**Task statement**
Repeat the entries below exactly. Begin with the first line and end with the line that contains "Open Scope Z_scope.".

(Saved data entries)

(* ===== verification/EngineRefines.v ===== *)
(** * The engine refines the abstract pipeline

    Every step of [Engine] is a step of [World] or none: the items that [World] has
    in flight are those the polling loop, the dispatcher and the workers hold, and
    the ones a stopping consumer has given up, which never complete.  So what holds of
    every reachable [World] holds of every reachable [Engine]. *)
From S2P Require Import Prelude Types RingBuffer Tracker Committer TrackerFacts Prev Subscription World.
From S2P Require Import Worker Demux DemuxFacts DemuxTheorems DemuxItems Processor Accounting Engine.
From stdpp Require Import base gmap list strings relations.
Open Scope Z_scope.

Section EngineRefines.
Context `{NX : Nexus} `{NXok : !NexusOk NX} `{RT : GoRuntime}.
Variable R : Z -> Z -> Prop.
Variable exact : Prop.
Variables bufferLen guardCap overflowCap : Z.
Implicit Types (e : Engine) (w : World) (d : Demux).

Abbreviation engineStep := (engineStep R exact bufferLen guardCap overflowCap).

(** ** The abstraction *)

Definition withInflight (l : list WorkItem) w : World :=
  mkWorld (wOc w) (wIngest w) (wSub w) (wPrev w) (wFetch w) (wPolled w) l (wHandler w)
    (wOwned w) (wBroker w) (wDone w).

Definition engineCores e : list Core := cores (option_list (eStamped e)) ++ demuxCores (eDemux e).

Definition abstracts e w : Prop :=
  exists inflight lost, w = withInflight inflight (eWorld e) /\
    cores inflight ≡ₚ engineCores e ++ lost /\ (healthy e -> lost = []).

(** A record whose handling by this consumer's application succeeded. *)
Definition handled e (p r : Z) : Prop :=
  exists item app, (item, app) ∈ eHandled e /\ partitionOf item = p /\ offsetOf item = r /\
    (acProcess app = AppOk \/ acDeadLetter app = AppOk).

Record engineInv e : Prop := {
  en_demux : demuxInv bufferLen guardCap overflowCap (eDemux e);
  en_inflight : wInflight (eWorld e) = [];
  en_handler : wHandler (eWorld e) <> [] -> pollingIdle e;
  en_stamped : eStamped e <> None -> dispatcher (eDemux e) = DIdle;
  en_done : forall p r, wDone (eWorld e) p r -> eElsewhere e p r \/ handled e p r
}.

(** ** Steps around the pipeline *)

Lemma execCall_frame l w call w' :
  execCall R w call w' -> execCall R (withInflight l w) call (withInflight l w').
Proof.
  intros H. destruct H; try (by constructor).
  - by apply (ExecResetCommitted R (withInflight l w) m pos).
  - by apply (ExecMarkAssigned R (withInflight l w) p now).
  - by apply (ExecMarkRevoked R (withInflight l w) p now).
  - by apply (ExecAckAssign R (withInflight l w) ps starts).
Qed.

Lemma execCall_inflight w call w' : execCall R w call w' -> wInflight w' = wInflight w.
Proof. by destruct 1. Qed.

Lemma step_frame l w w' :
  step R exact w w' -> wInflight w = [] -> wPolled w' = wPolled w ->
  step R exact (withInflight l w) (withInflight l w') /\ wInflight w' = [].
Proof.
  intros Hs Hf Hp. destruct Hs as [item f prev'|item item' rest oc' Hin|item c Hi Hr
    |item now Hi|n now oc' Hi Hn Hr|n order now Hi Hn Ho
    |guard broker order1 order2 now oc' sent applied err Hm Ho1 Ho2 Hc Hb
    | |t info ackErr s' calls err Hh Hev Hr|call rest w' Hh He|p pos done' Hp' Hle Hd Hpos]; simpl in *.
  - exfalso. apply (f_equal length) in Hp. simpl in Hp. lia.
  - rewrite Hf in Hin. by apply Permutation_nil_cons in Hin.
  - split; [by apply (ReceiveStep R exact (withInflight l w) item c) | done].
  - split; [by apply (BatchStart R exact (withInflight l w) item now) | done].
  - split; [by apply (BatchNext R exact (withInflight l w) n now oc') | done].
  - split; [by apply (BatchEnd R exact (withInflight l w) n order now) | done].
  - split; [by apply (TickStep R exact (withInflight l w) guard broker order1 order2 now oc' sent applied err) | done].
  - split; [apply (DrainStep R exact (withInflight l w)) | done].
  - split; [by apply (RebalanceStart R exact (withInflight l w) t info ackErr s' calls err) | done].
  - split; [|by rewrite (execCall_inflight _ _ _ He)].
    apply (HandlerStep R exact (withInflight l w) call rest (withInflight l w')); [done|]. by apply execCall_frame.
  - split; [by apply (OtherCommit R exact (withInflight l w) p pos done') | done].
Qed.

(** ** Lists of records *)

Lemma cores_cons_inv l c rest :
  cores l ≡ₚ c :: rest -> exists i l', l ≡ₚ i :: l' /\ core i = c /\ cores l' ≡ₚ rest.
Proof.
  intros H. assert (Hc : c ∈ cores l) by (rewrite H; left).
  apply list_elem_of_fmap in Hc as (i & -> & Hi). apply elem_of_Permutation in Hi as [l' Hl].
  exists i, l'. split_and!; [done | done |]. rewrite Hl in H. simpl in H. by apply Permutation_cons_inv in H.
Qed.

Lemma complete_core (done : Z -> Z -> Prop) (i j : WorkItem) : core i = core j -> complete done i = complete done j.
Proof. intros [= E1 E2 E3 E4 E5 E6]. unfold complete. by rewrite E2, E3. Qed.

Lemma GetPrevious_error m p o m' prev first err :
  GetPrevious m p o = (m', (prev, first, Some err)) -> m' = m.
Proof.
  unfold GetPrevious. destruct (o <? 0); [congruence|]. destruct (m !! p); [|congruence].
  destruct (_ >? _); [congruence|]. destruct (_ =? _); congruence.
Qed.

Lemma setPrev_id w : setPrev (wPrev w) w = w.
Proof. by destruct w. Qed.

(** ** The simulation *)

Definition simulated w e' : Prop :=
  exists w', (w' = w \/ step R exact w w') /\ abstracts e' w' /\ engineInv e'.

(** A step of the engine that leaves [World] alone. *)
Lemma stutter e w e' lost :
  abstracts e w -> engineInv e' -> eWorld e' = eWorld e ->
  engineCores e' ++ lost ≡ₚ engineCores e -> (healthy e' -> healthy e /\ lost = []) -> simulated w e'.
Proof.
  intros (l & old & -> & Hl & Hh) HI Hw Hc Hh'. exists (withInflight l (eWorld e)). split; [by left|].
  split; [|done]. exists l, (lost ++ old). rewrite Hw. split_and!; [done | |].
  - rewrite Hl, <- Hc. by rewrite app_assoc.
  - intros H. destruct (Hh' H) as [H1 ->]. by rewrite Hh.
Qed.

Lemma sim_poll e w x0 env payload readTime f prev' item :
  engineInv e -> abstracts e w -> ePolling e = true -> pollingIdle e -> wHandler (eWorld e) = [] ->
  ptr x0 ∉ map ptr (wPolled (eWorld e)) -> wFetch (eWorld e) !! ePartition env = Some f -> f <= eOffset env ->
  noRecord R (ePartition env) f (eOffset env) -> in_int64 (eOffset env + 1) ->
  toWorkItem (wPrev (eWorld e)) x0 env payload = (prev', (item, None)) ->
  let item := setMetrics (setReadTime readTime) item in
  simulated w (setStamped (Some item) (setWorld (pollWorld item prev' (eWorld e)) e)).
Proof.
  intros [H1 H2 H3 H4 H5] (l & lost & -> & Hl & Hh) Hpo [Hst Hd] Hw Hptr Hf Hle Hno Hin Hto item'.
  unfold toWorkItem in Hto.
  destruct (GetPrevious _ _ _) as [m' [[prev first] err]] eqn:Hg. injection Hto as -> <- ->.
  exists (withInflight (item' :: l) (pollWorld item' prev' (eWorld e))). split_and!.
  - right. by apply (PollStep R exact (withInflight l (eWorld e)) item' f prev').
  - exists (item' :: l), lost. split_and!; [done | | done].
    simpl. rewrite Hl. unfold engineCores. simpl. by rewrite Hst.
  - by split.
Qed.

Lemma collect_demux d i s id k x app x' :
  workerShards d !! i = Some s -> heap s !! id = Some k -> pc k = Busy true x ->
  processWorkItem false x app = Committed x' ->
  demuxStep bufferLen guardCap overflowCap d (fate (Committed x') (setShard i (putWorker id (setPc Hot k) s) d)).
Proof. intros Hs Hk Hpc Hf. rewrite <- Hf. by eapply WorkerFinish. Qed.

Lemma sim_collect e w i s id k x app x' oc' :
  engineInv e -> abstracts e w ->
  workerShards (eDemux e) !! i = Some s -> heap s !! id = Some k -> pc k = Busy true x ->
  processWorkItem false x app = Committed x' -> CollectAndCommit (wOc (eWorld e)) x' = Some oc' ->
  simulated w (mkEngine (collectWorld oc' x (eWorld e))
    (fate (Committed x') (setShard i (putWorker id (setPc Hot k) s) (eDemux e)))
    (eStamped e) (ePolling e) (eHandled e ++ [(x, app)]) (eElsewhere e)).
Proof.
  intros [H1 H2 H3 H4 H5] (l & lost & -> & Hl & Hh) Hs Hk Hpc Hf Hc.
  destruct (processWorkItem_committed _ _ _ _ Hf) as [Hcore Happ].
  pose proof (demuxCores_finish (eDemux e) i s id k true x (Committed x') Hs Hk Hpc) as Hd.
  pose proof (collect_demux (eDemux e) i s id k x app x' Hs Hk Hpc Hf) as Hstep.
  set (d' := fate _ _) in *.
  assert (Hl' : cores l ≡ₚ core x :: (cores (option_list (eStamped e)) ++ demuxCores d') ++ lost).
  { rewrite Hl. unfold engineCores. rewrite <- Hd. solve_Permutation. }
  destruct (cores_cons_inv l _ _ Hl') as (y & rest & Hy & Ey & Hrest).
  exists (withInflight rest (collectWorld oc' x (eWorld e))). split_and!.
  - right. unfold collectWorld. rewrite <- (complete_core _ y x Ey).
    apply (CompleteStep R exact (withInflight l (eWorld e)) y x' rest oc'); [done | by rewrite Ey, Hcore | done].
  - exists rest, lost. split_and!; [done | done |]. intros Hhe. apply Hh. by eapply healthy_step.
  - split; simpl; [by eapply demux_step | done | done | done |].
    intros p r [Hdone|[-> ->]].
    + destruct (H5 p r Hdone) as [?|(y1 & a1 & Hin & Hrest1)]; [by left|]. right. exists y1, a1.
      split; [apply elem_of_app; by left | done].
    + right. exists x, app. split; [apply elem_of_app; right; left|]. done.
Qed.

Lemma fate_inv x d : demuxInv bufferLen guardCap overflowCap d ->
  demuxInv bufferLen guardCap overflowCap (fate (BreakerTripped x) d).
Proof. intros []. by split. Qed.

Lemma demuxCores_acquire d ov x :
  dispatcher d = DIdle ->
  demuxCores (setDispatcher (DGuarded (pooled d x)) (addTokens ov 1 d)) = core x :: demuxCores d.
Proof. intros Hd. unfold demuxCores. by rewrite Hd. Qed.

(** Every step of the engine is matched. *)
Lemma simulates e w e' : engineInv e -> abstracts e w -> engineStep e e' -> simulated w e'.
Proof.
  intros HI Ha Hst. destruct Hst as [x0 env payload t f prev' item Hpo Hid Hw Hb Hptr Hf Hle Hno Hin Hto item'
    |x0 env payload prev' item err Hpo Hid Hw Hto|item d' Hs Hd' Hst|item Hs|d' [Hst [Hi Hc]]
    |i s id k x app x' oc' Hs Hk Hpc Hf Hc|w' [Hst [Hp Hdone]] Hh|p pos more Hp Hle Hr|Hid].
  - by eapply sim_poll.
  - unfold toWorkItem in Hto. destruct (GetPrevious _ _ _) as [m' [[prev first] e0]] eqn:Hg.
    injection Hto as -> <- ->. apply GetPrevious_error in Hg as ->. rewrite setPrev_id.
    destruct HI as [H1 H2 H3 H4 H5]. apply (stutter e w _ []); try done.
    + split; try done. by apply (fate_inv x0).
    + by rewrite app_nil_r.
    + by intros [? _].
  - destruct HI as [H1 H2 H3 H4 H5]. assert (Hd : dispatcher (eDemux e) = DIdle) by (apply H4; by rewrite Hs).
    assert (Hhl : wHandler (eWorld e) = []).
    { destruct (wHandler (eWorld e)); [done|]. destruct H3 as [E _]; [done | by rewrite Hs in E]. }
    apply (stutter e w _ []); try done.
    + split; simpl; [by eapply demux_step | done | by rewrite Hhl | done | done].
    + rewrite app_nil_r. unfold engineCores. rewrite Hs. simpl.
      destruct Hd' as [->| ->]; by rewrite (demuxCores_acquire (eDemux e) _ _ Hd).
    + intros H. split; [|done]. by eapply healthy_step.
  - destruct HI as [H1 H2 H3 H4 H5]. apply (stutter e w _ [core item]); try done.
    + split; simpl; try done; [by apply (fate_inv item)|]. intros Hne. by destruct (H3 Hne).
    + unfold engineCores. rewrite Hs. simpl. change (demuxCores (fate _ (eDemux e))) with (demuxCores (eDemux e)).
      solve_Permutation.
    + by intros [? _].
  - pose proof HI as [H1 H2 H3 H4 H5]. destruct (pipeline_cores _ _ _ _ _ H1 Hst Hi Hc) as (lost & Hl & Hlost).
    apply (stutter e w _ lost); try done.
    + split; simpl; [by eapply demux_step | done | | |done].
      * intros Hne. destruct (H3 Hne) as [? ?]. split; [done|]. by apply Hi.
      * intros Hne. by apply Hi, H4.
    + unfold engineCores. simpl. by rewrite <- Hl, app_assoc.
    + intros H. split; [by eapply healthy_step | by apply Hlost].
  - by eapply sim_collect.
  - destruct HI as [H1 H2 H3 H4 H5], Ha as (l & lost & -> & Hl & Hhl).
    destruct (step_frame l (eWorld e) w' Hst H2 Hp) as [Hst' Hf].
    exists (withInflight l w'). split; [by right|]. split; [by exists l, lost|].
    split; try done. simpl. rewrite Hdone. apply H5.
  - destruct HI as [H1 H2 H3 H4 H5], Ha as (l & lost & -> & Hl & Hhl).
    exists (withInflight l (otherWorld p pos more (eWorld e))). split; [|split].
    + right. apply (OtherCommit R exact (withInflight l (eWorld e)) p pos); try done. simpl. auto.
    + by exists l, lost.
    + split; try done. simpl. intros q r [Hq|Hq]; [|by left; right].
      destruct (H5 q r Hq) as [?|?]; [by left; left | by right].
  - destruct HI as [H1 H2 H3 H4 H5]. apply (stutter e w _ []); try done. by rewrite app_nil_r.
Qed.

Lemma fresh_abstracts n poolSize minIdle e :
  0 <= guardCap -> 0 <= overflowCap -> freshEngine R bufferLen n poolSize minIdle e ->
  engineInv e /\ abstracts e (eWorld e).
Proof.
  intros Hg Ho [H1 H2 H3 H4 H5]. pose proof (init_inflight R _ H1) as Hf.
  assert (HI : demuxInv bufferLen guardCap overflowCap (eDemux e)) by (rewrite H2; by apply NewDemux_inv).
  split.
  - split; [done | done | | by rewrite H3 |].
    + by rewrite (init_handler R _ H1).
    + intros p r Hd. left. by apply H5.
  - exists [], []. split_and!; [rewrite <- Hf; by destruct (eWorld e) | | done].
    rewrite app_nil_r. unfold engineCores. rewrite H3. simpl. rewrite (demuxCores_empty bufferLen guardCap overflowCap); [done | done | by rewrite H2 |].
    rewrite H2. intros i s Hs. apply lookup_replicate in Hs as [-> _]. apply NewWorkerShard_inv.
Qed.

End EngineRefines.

**Solution**
(* ===== verification/EngineRefines.v ===== *)
(** * The engine refines the abstract pipeline

    Every step of [Engine] is a step of [World] or none: the items that [World] has
    in flight are those the polling loop, the dispatcher and the workers hold, and
    the ones a stopping consumer has given up, which never complete.  So what holds of
    every reachable [World] holds of every reachable [Engine]. *)
From S2P Require Import Prelude Types RingBuffer Tracker Committer TrackerFacts Prev Subscription World.
From S2P Require Import Worker Demux DemuxFacts DemuxTheorems DemuxItems Processor Accounting Engine.
From stdpp Require Import base gmap list strings relations.
Open Scope Z_scope.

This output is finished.